AI in financial services has some notable success stories, underwriting is perhaps the most touted and the reason is that the outcome – insure or don’t insure is a decision that’s immediate. The rules of the game can be taught to an actuary and these same rules can be taught to a computer. The data about previous decisions is available in great quantity for most large firms so it’s possible to train AI over time to make better and more complex decisions as the machine learns.

The use of AI across financial advice is accelerating. As with any technology that has the potential to save time, reduce cost and make us more efficient, firms that adopt AI will gain a significant competitive advantage over those firms that continue with the old ways of working. AI is set to make a transformational difference, from drafting documentation such as reports or suitability letters, to support chatbots and assisting with compliance checking and monitoring.

Through generative AI we are seeing the growth of personalised content, customised to individuals’ preferences, and learning from their behaviours. This is enabling firms to engage more regularly with their clients, and importantly provides an effective way to connect with the next generation of their clients.

AI assistants like Microsoft Copilot can transcribe and summarise meetings, pulling out actions and providing insights. This is a simple but highly effective use of AI that saves significant time and carries minimal risk, as any outputs from the AI are checked by a human before they are sent to the client.

New fintechs are entering the market, training large language models in the nuances of financial advice so that generative AI can analyse fact find data and meeting interactions to produce recommendations and suitability reports. These tools can be integrated into onboarding or client review workflows to automate the delivery of these outputs to adviser and client.

With support from the regulator for technology innovation and the promotion of “safe and responsible use of AI in UK financial markets ”, the opportunity for AI to benefit financial advice businesses and improve outcomes for clients is huge. Used ethically and with the right risk management and governance in place, AI has the potential to assist firms in meeting and evidencing their Consumer Duty outcomes. It’s ability to quickly analyse vast amounts of data could be instrumental in future product design. Natural language processing and generative AI is well placed to assist in consumer understanding of complex documents as well as the ability to provide 24/7 support for clients.

AI will drive the next wave of digital transformation for advice firms. It brings an opportunity to further increase efficiency, save time and cost, and make businesses more profitable.

Where to start?

If you are considering the use of AI within your business, it’s important to ensure you approach this as you should any technology adoption. Know your vision and business strategy, the problems you want to solve and the outcomes you want to achieve and spend some time exploring what’s out there and learning how it will meet your objectives.

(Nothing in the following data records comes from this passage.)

(* ===== verification/History.v ===== *)
(** * Guest-local retirement barriers (crates/sandbox-protocol/src/history.rs) *)

From S2P Require Import Prelude Ext Ids GuestModel GuestWire.

Inductive Domain : Type := Commands | Files.
#[export] Instance Domain_eq_dec : EqDecision Domain.
Proof. solve_decision. Defined.

(** A closed inclusive prefix of the identifier order. *)
Record Barrier : Type := {
  version : Z;
  context : Context;
  domain : Domain;
  through : OperationId;
}.
#[export] Instance Barrier_eq_dec : EqDecision Barrier.
Proof. solve_decision. Defined.

(** [enum Binding], untagged: an old context file, or a context replaced by its barrier. *)
Inductive Binding : Type :=
| Legacy (c : Context)
| Retired (b : Barrier).

Record wBarrier : Type := {
  w_version : Z;
  w_context : option w.Context;
  w_domain : Z;
  w_through : string;
}.

(** [guest::HistoryDomain] *)
Definition domain_number (d : Domain) : Z := match d with Commands => 1 | Files => 2 end.
Definition domain_of_number (n : Z) : result anyhow Domain :=
  match n with
  | 0 => Err "unspecified history domain"
  | 1 => Ok Commands
  | 2 => Ok Files
  | _ => Err "unknown enumeration value"
  end.

Section barrier.
Context `{UuidLib}.

Definition valid_identity (id : OperationId) : bool :=
  (get_version_num (uuid id) =? 7)%N && is_rfc4122 (uuid id).

(** [Barrier::validate] *)
Definition barrier_validate (b : Barrier) (c : Context) (d : Domain) : result anyhow unit :=
  _ ← ensure ((version b =? 1) && bool_decide (domain b = d) && bool_decide (context b = c))
        "history barrier ownership mismatch";
  _ ← ensure ((0 <? generation c) && negb (bool_decide (boot_id c = ""))
              && (strlen (boot_id c) <=? 64)) "invalid history context";
  ensure (valid_identity (through b)) "invalid history barrier identity".

(** [Barrier::covers] *)
Definition covers (b : Barrier) (id : OperationId) : bool := id_leb id (through b).

(** [Binding::validate] *)
Definition binding_validate (b : Binding) (expected : Context) (d : Domain)
    : result anyhow (option Barrier) :=
  match b with
  | Legacy c =>
      _ ← ensure (bool_decide (c = expected)) "retained context mismatch";
      Ok None
  | Retired barrier =>
      _ ← barrier_validate barrier expected d;
      Ok (Some barrier)
  end.

Definition try_barrier (v : wBarrier) : result anyhow Barrier :=
  d ← domain_of_number (w_domain v);
  wc ← ok_or (w_context v) "missing history context";
  c ← try_context wc;
  id ← map_err (fun _ => "invalid operation identity") (parse KOperation (w_through v));
  let barrier := {| version := w_version v; context := c; domain := d; through := id |} in
  _ ← barrier_validate barrier (context barrier) d;
  Ok barrier.

Definition from_barrier (b : Barrier) : wBarrier := {|
  w_version := version b;
  w_context := Some (from_context (context b));
  w_domain := domain_number (domain b);
  w_through := to_string (through b)
|}.

(** [advance_operation_id]: the 122 bits of an RFC 4122 version 7 identifier that are
    not its version or its variant, as one number, incremented. *)
Definition low_mask : N := (N.shiftl 1 62 - 1)%N.
Definition rank (value : N) : N :=
  N.lor (N.lor (N.shiftl (N.shiftr value 80) 74)
               (N.shiftl (N.land (N.shiftr value 64) 4095) 62))
        (N.land value low_mask).
Definition unrank (next : N) : N :=
  N.lor (N.lor (N.lor (N.lor (N.shiftl (N.shiftr next 74) 80) (N.shiftl 7 76))
                      (N.shiftl (N.land (N.shiftr next 62) 4095) 64))
               (N.shiftl 2 62))
        (N.land next low_mask).

Definition advance_operation_id (candidate : OperationId) (floor : option OperationId)
    : result anyhow OperationId :=
  _ ← for_each (fun id => ensure (valid_identity id) "invalid admission identity")
        (candidate :: match floor with Some f => [f] | None => [] end);
  match floor with
  | Some f =>
      if id_leb candidate f then
        let next := (rank (uuid f) + 1)%N in
        _ ← ensure (next <? N.shiftl 1 122)%N "operation identity space exhausted";
        Ok (from_uuid (unrank next))
      else Ok candidate
  | None => Ok candidate
  end.
End barrier.

(** ** The identifier order *)

Section arithmetic.
Local Open Scope N_scope.

Lemma lor_shift_add a b k : b < 2 ^ k -> N.lor (N.shiftl a k) b = a * 2 ^ k + b.
Proof.
  intros Hb. rewrite <- N.shiftl_mul_pow2, N.add_nocarry_lxor, N.lxor_lor; [done|..];
    apply N.bits_inj; intros n; rewrite N.land_spec, N.bits_0;
    (destruct (N.lt_ge_cases n k);
      [rewrite N.shiftl_spec_low by done; done
      |replace (N.testbit b n) with false; [apply andb_false_r|];
       symmetry; destruct (N.eq_dec b 0) as [->|]; [apply N.bits_0|];
       apply N.bits_above_log2; apply N.lt_le_trans with k; [|done];
       apply N.log2_lt_pow2; lia]).
Qed.

Lemma land_mask v k : N.land v (N.shiftl 1 k - 1) = v mod 2 ^ k.
Proof.
  replace (N.shiftl 1 k - 1) with (N.ones k); [apply N.land_ones|].
  rewrite N.ones_equiv, N.shiftl_1_l. symmetry. apply N.sub_1_r.
Qed.

(** An identifier decomposes into time, version, sequence, variant and randomness. *)
Definition assemble (a b c : N) : N := a * 2 ^ 80 + (7 * 2 ^ 76 + (b * 2 ^ 64 + (2 * 2 ^ 62 + c))).

Lemma rank_assemble a b c :
  b < 2 ^ 12 -> c < 2 ^ 62 -> rank (assemble a b c) = a * 2 ^ 74 + (b * 2 ^ 62 + c).
Proof.
  intros Hb Hc. unfold rank, low_mask. rewrite land_mask.
  rewrite (land_mask (N.shiftr (assemble a b c) 64) 12 : N.land _ 4095 = _).
  rewrite !N.shiftr_div_pow2, <- N.lor_assoc.
  assert (assemble a b c / 2 ^ 80 = a) as ->.
  { symmetry. apply (N.div_unique _ _ _ (7 * 2 ^ 76 + (b * 2 ^ 64 + (2 * 2 ^ 62 + c))));
      unfold assemble; lia. }
  assert ((assemble a b c / 2 ^ 64) mod 2 ^ 12 = b) as ->.
  { symmetry. apply (N.mod_unique _ _ (a * 2 ^ 4 + 7)); [done|].
    symmetry. apply (N.div_unique _ _ _ (2 * 2 ^ 62 + c)); unfold assemble; lia. }
  assert (assemble a b c mod 2 ^ 62 = c) as ->.
  { symmetry. apply (N.mod_unique _ _ (a * 2 ^ 18 + 7 * 2 ^ 14 + b * 2 ^ 2 + 2)); [done|].
    unfold assemble. lia. }
  rewrite (lor_shift_add b c 62) by done. apply lor_shift_add. lia.
Qed.

Lemma unrank_assemble a b c :
  b < 2 ^ 12 -> c < 2 ^ 62 -> unrank (a * 2 ^ 74 + (b * 2 ^ 62 + c)) = assemble a b c.
Proof.
  intros Hb Hc. set (r := a * 2 ^ 74 + (b * 2 ^ 62 + c)). unfold unrank, low_mask.
  rewrite land_mask, (land_mask (N.shiftr r 62) 12 : N.land _ 4095 = _), !N.shiftr_div_pow2.
  assert (r / 2 ^ 74 = a) as ->.
  { symmetry. apply (N.div_unique _ _ _ (b * 2 ^ 62 + c)); subst r; lia. }
  assert ((r / 2 ^ 62) mod 2 ^ 12 = b) as ->.
  { symmetry. apply (N.mod_unique _ _ a); [done|]. symmetry.
    apply (N.div_unique _ _ _ c); subst r; lia. }
  assert (r mod 2 ^ 62 = c) as ->.
  { symmetry. apply (N.mod_unique _ _ (a * 2 ^ 12 + b)); [done|]. subst r. lia. }
  rewrite <- !N.lor_assoc, (lor_shift_add 2 c 62) by done.
  rewrite (lor_shift_add b _ 64) by lia. rewrite (lor_shift_add 7 _ 76) by lia.
  by rewrite (lor_shift_add a _ 80) by lia.
Qed.

Lemma rank_split n :
  exists a b c, n = a * 2 ^ 74 + (b * 2 ^ 62 + c) /\ b < 2 ^ 12 /\ c < 2 ^ 62.
Proof.
  exists (n / 2 ^ 74), ((n / 2 ^ 62) mod 2 ^ 12), (n mod 2 ^ 62).
  split_and!; [|by apply N.mod_lt..].
  assert (n / 2 ^ 74 = n / 2 ^ 62 / 2 ^ 12) as ->.
  { rewrite N.Div0.div_div. done. }
  pose proof (N.div_mod (n / 2 ^ 62) (2 ^ 12)). pose proof (N.div_mod n (2 ^ 62)). lia.
Qed.
End arithmetic.

Section laws.
Context `{UuidLaws}.

Lemma valid_identity_assemble (id : OperationId) :
  valid_identity id = true <->
  exists a b c, uuid id = assemble a b c /\ (b < 2 ^ 12)%N /\ (c < 2 ^ 62)%N.
Proof.
  unfold valid_identity. rewrite version_bits, variant_bits, andb_true_iff, !N.eqb_eq.
  set (u := uuid id).
  rewrite (land_mask (N.shiftr u 76) 4 : N.land _ 15 = _),
    (land_mask (N.shiftr u 62) 2 : N.land _ 3 = _), !N.shiftr_div_pow2.
  split.
  - intros [H7 H2].
    exists (u / 2 ^ 80)%N, ((u / 2 ^ 64) mod 2 ^ 12)%N, (u mod 2 ^ 62)%N.
    split_and!; [|by apply N.mod_lt..]. unfold assemble.
    assert (u / 2 ^ 80 = u / 2 ^ 76 / 2 ^ 4)%N as -> by (by rewrite N.Div0.div_div).
    assert (u / 2 ^ 76 = u / 2 ^ 64 / 2 ^ 12)%N as Ha by (by rewrite N.Div0.div_div).
    assert (u / 2 ^ 64 = u / 2 ^ 62 / 2 ^ 2)%N as Hb by (by rewrite N.Div0.div_div).
    pose proof (N.div_mod (u / 2 ^ 76) (2 ^ 4)). pose proof (N.div_mod (u / 2 ^ 64) (2 ^ 12)).
    pose proof (N.div_mod (u / 2 ^ 62) (2 ^ 2)). pose proof (N.div_mod u (2 ^ 62)). lia.
  - intros (a & b & c & Hu & Hb & Hc). rewrite Hu. unfold assemble. split; symmetry.
    + apply (N.mod_unique _ _ a); [done|]. symmetry.
      apply (N.div_unique _ _ _ (b * 2 ^ 64 + (2 * 2 ^ 62 + c))); lia.
    + apply (N.mod_unique _ _ (a * 2 ^ 16 + 7 * 2 ^ 12 + b)); [done|]. symmetry.
      apply (N.div_unique _ _ _ c); lia.
Qed.

(** The rank is an order embedding with inverse [unrank]. *)
Lemma rank_lt (f g : OperationId) :
  valid_identity f = true -> valid_identity g = true ->
  (rank (uuid f) < rank (uuid g) <-> uuid f < uuid g)%N.
Proof.
  intros (a & b & c & -> & Hb & Hc)%valid_identity_assemble
         (a' & b' & c' & -> & Hb' & Hc')%valid_identity_assemble.
  rewrite !rank_assemble by done. unfold assemble. lia.
Qed.

Lemma unrank_valid n :
  valid_identity (from_uuid (unrank n)) = true /\ rank (unrank n) = n /\
  ((n < 2 ^ 122) -> unrank n < U128)%N.
Proof.
  destruct (rank_split n) as (a & b & c & -> & Hb & Hc).
  rewrite unrank_assemble, rank_assemble by done. split_and!; [|done|].
  - apply valid_identity_assemble. cbn. eauto 10.
  - unfold assemble, U128. lia.
Qed.

(** The identity minted above a durable floor is the candidate if that is newer, and
    otherwise the very next version 7 identity: valid, strictly above the floor, with no
    valid identity skipped. The call fails only on an invalid input or when the floor is
    the last identity of the space. *)
Theorem advance_operation_id_next candidate floor :
  match advance_operation_id candidate floor with
  | Ok id =>
      valid_identity id = true /\
      match floor with
      | None => id = candidate
      | Some f =>
          id_ltb f id = true /\
          (id = candidate \/
           id_leb candidate f = true /\
           forall other, valid_identity other = true -> id_ltb f other = true ->
                         id_leb id other = true)
      end
  | Err _ =>
      valid_identity candidate = false \/
      exists f, floor = Some f /\
        (valid_identity f = false \/
         id_leb candidate f = true /\ (rank (uuid f) = 2 ^ 122 - 1 \/ U128 <= uuid f)%N)
  end.
Proof.
  unfold advance_operation_id, id_leb, id_ltb. cbn [for_each].
  destruct (valid_identity candidate) eqn:Hc; cbn; [|by left].
  destruct floor as [f|]; cbn; [|done].
  destruct (valid_identity f) eqn:Hf; cbn; [|right; exists f; by auto].
  destruct (N.leb_spec (uuid candidate) (uuid f)) as [Hle|Hgt]; cbn.
  - change (N.shiftl 1 122) with (2 ^ 122)%N.
    destruct (N.ltb_spec (rank (uuid f) + 1) (2 ^ 122)) as [Hn|Hn]; cbn.
    + destruct (unrank_valid (rank (uuid f) + 1)) as (Hv & Hr & _). split; [done|].
      pose proof (rank_lt f (from_uuid (unrank (rank (uuid f) + 1))) Hf Hv) as Hlt.
      cbn [uuid] in *. rewrite Hr in Hlt. split; [apply N.ltb_lt, Hlt; lia|].
      right. split; [done|]. intros o Ho Hfo%N.ltb_lt. apply N.leb_le.
      apply (rank_lt _ _ Hf Ho) in Hfo. apply N.le_ngt. intros Hx.
      pose proof (proj2 (rank_lt o (from_uuid (unrank (rank (uuid f) + 1))) Ho Hv) Hx) as Hy.
      cbn [uuid] in Hy. lia.
    + right. exists f. split; [done|]. right. split; [by apply N.leb_le|].
      apply valid_identity_assemble in Hf as (a & b & c & Hu & Hb & Hcc).
      rewrite Hu in *. rewrite rank_assemble in * by done. unfold assemble, U128 in *. lia.
  - split; [done|]. split; [by apply N.ltb_lt|by left].
Qed.

Lemma barrier_wire_exact v b :
  try_barrier v = Ok b <->
  v = from_barrier b /\ barrier_validate b (context b) (domain b) = Ok tt /\
  canonical (through b) = true /\ canonical (allocation_id (context b)) = true.
Proof.
  unfold try_barrier. split.
  - intros Hv. inv_ok.
    repeat match goal with
    | H : parse _ _ = _ |- _ => apply parse_ok in H as [? ?]
    | H : try_context _ = _ |- _ => apply try_context_ok in H as (? & ? & _)
    end.
    split_and!; [|done..]. destruct v as [? ? d ?]; cbn in *. unfold from_barrier. cbn.
    match goal with H : domain_of_number d = Ok ?x |- _ =>
      assert (d = domain_number x) as ->
        by (unfold domain_of_number in H; repeat case_match; by inv_ok) end.
    congruence.
  - intros (-> & Hv & Ht & Ha). cbn.
    assert (domain_of_number (domain_number (domain b)) = Ok (domain b)) as ->
      by (by destruct (domain b)).
    cbn. assert (try_context (from_context (context b)) = Ok (context b)) as ->.
    { apply try_context_ok. split_and!; [done..| |];
        unfold barrier_validate in Hv; inv_ok; bools; done. }
    cbn. rewrite parse_to_string by done. destruct b; cbn in *. by rewrite Hv.
Qed.
End laws.

(** ** The identity after a floor *)

Module Sample.
Import Ref.

Lemma advance_operation_id_next_witness :
  exists id, advance_operation_id (sample_id 3) (Some (sample_id 9)) = Ok id /\
    (forall other, valid_identity other = true -> id_ltb (sample_id 9) other = true ->
                   id_leb id other = true).
Proof.
  pose proof (advance_operation_id_next (sample_id 3) (Some (sample_id 9))) as H.
  exists (sample_id 10). split; [vm_compute; reflexivity|].
  destruct (advance_operation_id (sample_id 3) (Some (sample_id 9))) as [id|e] eqn:He;
    vm_compute in He; [|discriminate].
  injection He as <-. destruct H as (_ & _ & [Hd|[_ H]]); [vm_compute in Hd; discriminate|exact H].
Defined.
End Sample.
(* ===== verification/FileSources.v ===== *)
(** * Source objects of admitted file writes (crates/sandbox-protocol/src/file_sources.rs) *)

From stdpp Require Import pretty.
From S2P Require Import Prelude Ext Ids FileDownloads.
From S2P Require Files Output.

(** [InvalidSource]; nothing is said of what was wrong. *)
Inductive InvalidSource : Type := invalid_source.

Record SourceOwner : Type := { o_scope : ReadScope; o_operation_id : OperationId }.
#[export] Instance SourceOwner_eq_dec : EqDecision SourceOwner.
Proof. solve_decision. Defined.
Record SourcePlan : Type := {
  p_version : Z; owner : SourceOwner; upload : Files.Upload; source_attempt : OperationId;
  created_unix_ms : Z; write_expires_unix_ms : Z; expires_unix_ms : Z; delete_after_unix_ms : Z;
}.
#[local] Existing Instance Files.Upload_eq_dec.
#[export] Instance SourcePlan_eq_dec : EqDecision SourcePlan.
Proof. solve_decision. Defined.
Record SourceRef : Type := { plan : SourcePlan; etag : string; object_version : option string }.
Record SourceRetirement : Type := {
  rt_version : Z; plan_sha256 : string; previous : option SourceRef; marker_etag : string; marker_version : option string;
}.

Definition refused {E A} (r : result E A) : result InvalidSource A := map_err (fun _ => invalid_source) r.

Section sources.
Context `{UuidLib, Sha256, HexLib, Serde SourcePlan}.

(** [SourceOwner::validate] and [SourcePlan::validate] *)
Definition owner_validate (o : SourceOwner) : result InvalidSource unit := refused (scope_validate (o_scope o)).
Definition plan_validate (p : SourcePlan) : result InvalidSource unit :=
  _ ← owner_validate (owner p);
  _ ← refused (Files.upload_validate (upload p));
  if negb (bool_decide (o_operation_id (owner p) = Files.u_operation_id (upload p)))
     || negb (p_version p =? 1)
     || (created_unix_ms p <=? 0)
     || (write_expires_unix_ms p <=? created_unix_ms p)
     || (expires_unix_ms p <? write_expires_unix_ms p)
     || (delete_after_unix_ms p <? expires_unix_ms p)
  then Err invalid_source else Ok tt.

(** The segments of [SourcePlan::object_key]. *)
Definition key_segments (p : SourcePlan) : list string :=
  let s := o_scope (owner p) in
  ["file-source"; "v1"; to_string (project_id s); to_string (sandbox_id s); to_string (Files.u_operation_id (upload p));
   to_string (s_allocation_id s); pretty (s_generation s); to_string (host_id s); pretty (host_epoch s);
   to_string (source_attempt p)].
Definition object_key (p : SourcePlan) : result InvalidSource string :=
  _ ← plan_validate p;
  Ok (Output.join (key_segments p)).
Definition source_domain : bytes := "hudson-file-source-v1" +:+ String Ascii.zero "".
(** [SourcePlan::metadata_digest] *)
Definition metadata_digest (p : SourcePlan) : result InvalidSource string :=
  _ ← plan_validate p;
  encoded ← ok_or (to_vec p) invalid_source;
  Ok (hex_encode (sha256 (source_domain +:+ encoded))).

Definition identity (value : string) : result InvalidSource unit :=
  if bool_decide (value = "") || (1024 <? strlen value) || any_control value then Err invalid_source else Ok tt.
(** The entity tag, and the version when there is one. *)
Definition identities (e : string) (v : option string) : result InvalidSource unit :=
  for_each identity (e :: match v with Some v => [v] | None => [] end).

(** [SourceRef::validate] *)
Definition ref_validate (r : SourceRef) : result InvalidSource unit :=
  _ ← plan_validate (plan r);
  identities (etag r) (object_version r).

Definition compatible (old marker : option string) : bool :=
  match old, marker with
  | None, None => true
  | Some o, Some m => (bool_decide (o = "null") && bool_decide (m = "null")) || negb (bool_decide (o = m))
  | _, _ => false
  end.
(** [SourceRetirement::validate] *)
Definition retirement_validate (r : SourceRetirement) (p : SourcePlan) : result InvalidSource unit :=
  d ← (if negb (rt_version r =? 1) then Err invalid_source else metadata_digest p);
  _ ← (if negb (bool_decide (plan_sha256 r = d)) then Err invalid_source else Ok tt);
  _ ← identities (marker_etag r) (marker_version r);
  match previous r with
  | None => Ok tt
  | Some old =>
      _ ← ref_validate old;
      if negb (bool_decide (plan old = p)) || negb (compatible (object_version old) (marker_version r))
      then Err invalid_source else Ok tt
  end.
End sources.

(** ** Keys *)

Section keys.
Context `{UuidLaws, Sha256, HexLib, Serde SourcePlan}.

(** What a key is made of. *)
Definition addressed (p : SourcePlan) :=
  let s := o_scope (owner p) in
  (project_id s, sandbox_id s, o_operation_id (owner p), s_allocation_id s, s_generation s, host_id s, host_epoch s,
   source_attempt p).
Definition addressed_canonical (p : SourcePlan) : bool :=
  let s := o_scope (owner p) in
  canonical (project_id s) && canonical (sandbox_id s) && canonical (o_operation_id (owner p))
  && canonical (s_allocation_id s) && canonical (host_id s) && canonical (source_attempt p).

Lemma plan_operation p : plan_validate p = Ok tt -> Files.u_operation_id (upload p) = o_operation_id (owner p).
Proof. unfold plan_validate. intros Hv. inv_ok. bools. done. Qed.
Lemma source_segments_no_slash p : Forall (fun s => no_char "/" s = true) (key_segments p).
Proof. unfold key_segments. repeat constructor; auto using Output.pretty_Z_no_slash, Output.to_string_no_slash. Qed.
Lemma source_key_split p k : object_key p = Ok k -> plan_validate p = Ok tt /\ split "/" k = key_segments p.
Proof.
  unfold object_key. intros Hk. apply bind_ok in Hk as ([] & Hv & Hk). split; [done|].
  assert (k = Output.join (key_segments p)) as -> by congruence.
  apply Output.join_split; [done|apply source_segments_no_slash].
Qed.

(** A source object's key names one attempt of one operation: two valid plans with the same key
    are for the same project, sandbox, operation, allocation generation, host epoch and
    attempt, so that a new attempt never overwrites an uncertain one. *)
Theorem source_key_identifies p q k :
  addressed_canonical p = true -> addressed_canonical q = true ->
  object_key p = Ok k -> object_key q = Ok k -> addressed p = addressed q.
Proof.
  intros Hcp Hcq [Hp Hsp]%source_key_split [Hq Hsq]%source_key_split. apply plan_operation in Hp, Hq.
  rewrite Hsp in Hsq. unfold key_segments in Hsq. rewrite Hp, Hq in Hsq.
  unfold addressed_canonical in *. bools. unfold addressed.
  do 2 apply cons_eq_inj in Hsq as [_ Hsq].
  apply cons_eq_inj in Hsq as [E1 Hsq]. apply cons_eq_inj in Hsq as [E2 Hsq]. apply cons_eq_inj in Hsq as [E3 Hsq].
  apply cons_eq_inj in Hsq as [E4 Hsq]. apply cons_eq_inj in Hsq as [E5 Hsq]. apply cons_eq_inj in Hsq as [E6 Hsq].
  apply cons_eq_inj in Hsq as [E7 Hsq]. apply cons_eq_inj in Hsq as [E8 _].
  apply to_string_inj in E1, E2, E3, E4, E6, E8; try done. apply (inj pretty) in E5, E7. congruence.
Qed.

(** A retirement is accepted only for the plan it was made for, by the plan's digest, and it
    never retires an object that is still the marker itself. *)
Theorem retirement_for_plan r p :
  retirement_validate r p = Ok tt ->
  plan_validate p = Ok tt /\ metadata_digest p = Ok (plan_sha256 r) /\
  forall old, previous r = Some old -> plan old = p /\ ref_validate old = Ok tt /\
    (forall v, object_version old = Some v -> v <> "null" -> marker_version r <> Some v).
Proof.
  unfold retirement_validate. intros Hv. apply bind_ok in Hv as (d & Hd & Hv). apply if_err_ok in Hd as [_ Hd].
  apply bind_ok in Hv as ([] & [Hs _]%if_err_ok & Hv). apply bind_ok in Hv as ([] & _ & Hv). bools.
  split_and!; [by unfold metadata_digest in Hd; apply bind_ok in Hd as ([] & ? & _)|by rewrite Hs|].
  intros old Hold. rewrite Hold in Hv. apply bind_ok in Hv as ([] & Hr & [Hc _]%if_err_ok). bools. split_and!; [done..|].
  intros v Hov Hnull Hm. match goal with Hc : compatible _ _ = true |- _ => rewrite Hov, Hm in Hc; cbn in Hc;
    rewrite (bool_decide_eq_false_2 (v = "null")), (bool_decide_eq_true_2 (v = v)) in Hc by done end. done.
Qed.
End keys.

Microsoft have produced an excellent whitepaper on how to approach this from exploration and planning, to execution and realising value. It’s well worth a read to ensure your AI projects deliver on the benefits you want to achieve and that you implement the right processes and controls for its safe usage.

“Harnessing AI for the benefit of humans and businesses alike has rightly become a priority of Governments, policy makers and regulators everywhere. The UK has a head start provided by world-class universities, brilliant cities and businesses attracting global talent, with internationally respected institutions. The birthplace of Turing and Lovelace has reason to be confident in its leadership as the world grapples with the benefits and risks of this technology.”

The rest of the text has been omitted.